Find the word "None" in the records and copy every line where it occurs.
--
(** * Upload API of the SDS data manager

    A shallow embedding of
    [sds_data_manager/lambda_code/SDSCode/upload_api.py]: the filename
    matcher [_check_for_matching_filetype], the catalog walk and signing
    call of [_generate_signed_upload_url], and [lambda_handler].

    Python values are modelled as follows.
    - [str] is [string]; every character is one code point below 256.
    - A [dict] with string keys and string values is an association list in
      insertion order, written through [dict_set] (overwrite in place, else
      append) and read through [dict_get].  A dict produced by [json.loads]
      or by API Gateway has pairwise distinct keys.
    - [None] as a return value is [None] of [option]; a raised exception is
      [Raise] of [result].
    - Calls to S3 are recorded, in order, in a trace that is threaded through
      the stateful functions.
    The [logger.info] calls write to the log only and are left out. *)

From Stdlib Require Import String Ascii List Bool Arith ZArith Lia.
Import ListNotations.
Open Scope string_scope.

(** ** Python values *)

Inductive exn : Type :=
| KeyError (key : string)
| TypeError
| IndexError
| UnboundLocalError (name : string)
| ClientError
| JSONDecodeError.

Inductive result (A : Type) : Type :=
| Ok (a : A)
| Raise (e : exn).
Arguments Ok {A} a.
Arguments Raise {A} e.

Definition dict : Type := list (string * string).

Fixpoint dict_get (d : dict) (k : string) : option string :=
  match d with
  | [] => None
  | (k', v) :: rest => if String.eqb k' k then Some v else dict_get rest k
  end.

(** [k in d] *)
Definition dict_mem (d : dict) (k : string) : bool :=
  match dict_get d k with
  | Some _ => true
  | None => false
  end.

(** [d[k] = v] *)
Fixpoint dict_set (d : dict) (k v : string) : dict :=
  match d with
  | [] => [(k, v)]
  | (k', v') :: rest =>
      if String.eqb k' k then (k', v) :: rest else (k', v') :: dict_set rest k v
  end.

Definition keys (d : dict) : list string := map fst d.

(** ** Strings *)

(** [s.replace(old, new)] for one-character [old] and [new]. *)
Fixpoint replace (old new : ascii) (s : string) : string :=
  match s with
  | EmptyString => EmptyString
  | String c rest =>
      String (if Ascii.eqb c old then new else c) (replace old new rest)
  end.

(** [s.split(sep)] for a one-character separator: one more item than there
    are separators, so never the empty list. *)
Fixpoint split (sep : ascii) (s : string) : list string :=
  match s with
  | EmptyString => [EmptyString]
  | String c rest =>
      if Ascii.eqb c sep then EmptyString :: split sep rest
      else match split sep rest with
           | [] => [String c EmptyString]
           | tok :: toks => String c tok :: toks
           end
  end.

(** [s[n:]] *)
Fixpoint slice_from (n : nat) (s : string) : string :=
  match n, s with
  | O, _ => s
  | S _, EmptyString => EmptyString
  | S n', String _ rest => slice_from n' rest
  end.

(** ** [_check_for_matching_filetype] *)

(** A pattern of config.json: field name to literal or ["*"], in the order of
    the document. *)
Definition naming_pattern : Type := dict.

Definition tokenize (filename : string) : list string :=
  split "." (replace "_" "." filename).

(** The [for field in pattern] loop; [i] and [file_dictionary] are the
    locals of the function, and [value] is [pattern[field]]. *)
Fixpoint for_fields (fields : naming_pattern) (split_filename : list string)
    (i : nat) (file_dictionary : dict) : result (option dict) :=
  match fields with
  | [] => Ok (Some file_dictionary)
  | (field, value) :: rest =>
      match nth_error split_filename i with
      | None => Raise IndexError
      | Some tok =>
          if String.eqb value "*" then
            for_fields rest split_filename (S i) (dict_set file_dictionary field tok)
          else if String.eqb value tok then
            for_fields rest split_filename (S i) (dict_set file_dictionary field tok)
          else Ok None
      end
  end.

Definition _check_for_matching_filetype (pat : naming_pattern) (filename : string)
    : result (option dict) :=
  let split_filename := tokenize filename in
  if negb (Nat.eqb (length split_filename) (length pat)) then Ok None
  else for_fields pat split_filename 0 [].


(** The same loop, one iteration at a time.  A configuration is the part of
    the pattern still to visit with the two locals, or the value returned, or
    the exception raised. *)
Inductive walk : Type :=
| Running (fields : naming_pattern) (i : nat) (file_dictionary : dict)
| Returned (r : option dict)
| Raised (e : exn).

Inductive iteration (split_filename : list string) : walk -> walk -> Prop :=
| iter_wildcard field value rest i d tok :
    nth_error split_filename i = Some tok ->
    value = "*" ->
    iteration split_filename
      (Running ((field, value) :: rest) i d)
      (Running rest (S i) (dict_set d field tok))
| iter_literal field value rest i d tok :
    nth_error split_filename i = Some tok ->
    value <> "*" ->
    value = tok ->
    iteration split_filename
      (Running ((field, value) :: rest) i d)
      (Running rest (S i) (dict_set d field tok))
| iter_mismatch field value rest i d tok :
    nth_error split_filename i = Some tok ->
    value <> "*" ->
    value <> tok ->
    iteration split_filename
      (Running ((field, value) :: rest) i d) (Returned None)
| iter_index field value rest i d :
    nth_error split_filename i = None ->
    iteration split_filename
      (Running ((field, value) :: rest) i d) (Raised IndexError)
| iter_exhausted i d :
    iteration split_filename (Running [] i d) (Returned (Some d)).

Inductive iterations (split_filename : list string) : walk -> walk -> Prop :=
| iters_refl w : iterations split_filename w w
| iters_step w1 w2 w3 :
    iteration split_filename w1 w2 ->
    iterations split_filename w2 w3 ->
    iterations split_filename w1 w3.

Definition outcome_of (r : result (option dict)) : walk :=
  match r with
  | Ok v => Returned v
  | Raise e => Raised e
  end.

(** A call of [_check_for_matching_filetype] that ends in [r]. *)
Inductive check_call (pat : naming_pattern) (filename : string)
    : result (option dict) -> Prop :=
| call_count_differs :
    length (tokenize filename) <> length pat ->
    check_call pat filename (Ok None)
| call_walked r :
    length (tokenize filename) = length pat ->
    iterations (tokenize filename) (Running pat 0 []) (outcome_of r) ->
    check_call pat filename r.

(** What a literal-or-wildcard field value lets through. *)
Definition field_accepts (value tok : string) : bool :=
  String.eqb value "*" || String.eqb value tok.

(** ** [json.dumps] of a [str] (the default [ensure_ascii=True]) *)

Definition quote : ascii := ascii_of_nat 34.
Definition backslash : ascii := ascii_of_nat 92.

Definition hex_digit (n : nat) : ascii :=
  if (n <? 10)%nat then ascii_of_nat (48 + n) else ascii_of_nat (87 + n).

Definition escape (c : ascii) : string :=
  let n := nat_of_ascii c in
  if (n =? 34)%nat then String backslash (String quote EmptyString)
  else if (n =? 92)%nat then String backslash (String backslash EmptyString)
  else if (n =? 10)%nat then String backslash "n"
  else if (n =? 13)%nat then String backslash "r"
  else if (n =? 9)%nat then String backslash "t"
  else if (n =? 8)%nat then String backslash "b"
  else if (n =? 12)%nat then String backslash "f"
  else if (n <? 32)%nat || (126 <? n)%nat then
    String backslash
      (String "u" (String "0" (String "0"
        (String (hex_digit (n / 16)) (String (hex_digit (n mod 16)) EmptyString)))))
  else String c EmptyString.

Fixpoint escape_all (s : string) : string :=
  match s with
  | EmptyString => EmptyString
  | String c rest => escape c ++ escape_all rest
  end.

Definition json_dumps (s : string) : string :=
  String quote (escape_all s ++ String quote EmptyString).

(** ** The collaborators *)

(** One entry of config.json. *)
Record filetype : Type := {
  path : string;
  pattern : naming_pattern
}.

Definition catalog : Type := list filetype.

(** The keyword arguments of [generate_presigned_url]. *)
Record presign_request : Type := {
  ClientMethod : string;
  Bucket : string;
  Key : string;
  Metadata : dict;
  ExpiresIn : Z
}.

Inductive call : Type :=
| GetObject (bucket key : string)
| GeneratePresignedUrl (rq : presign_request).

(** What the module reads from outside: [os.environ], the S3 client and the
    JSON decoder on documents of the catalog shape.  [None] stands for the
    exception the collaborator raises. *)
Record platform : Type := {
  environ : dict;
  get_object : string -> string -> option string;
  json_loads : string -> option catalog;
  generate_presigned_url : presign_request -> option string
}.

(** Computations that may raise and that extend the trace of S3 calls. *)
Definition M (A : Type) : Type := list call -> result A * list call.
--
▸ Reply to the exercise:
    - [None] as a return value is [None] of [option]; a raised exception is
  | [] => None
  | None => false
      | None => Raise IndexError
          else Ok None
  if negb (Nat.eqb (length split_filename) (length pat)) then Ok None
      (Running ((field, value) :: rest) i d) (Returned None)
    nth_error split_filename i = None ->
    check_call pat filename (Ok None)
    JSON decoder on documents of the catalog shape.  [None] stands for the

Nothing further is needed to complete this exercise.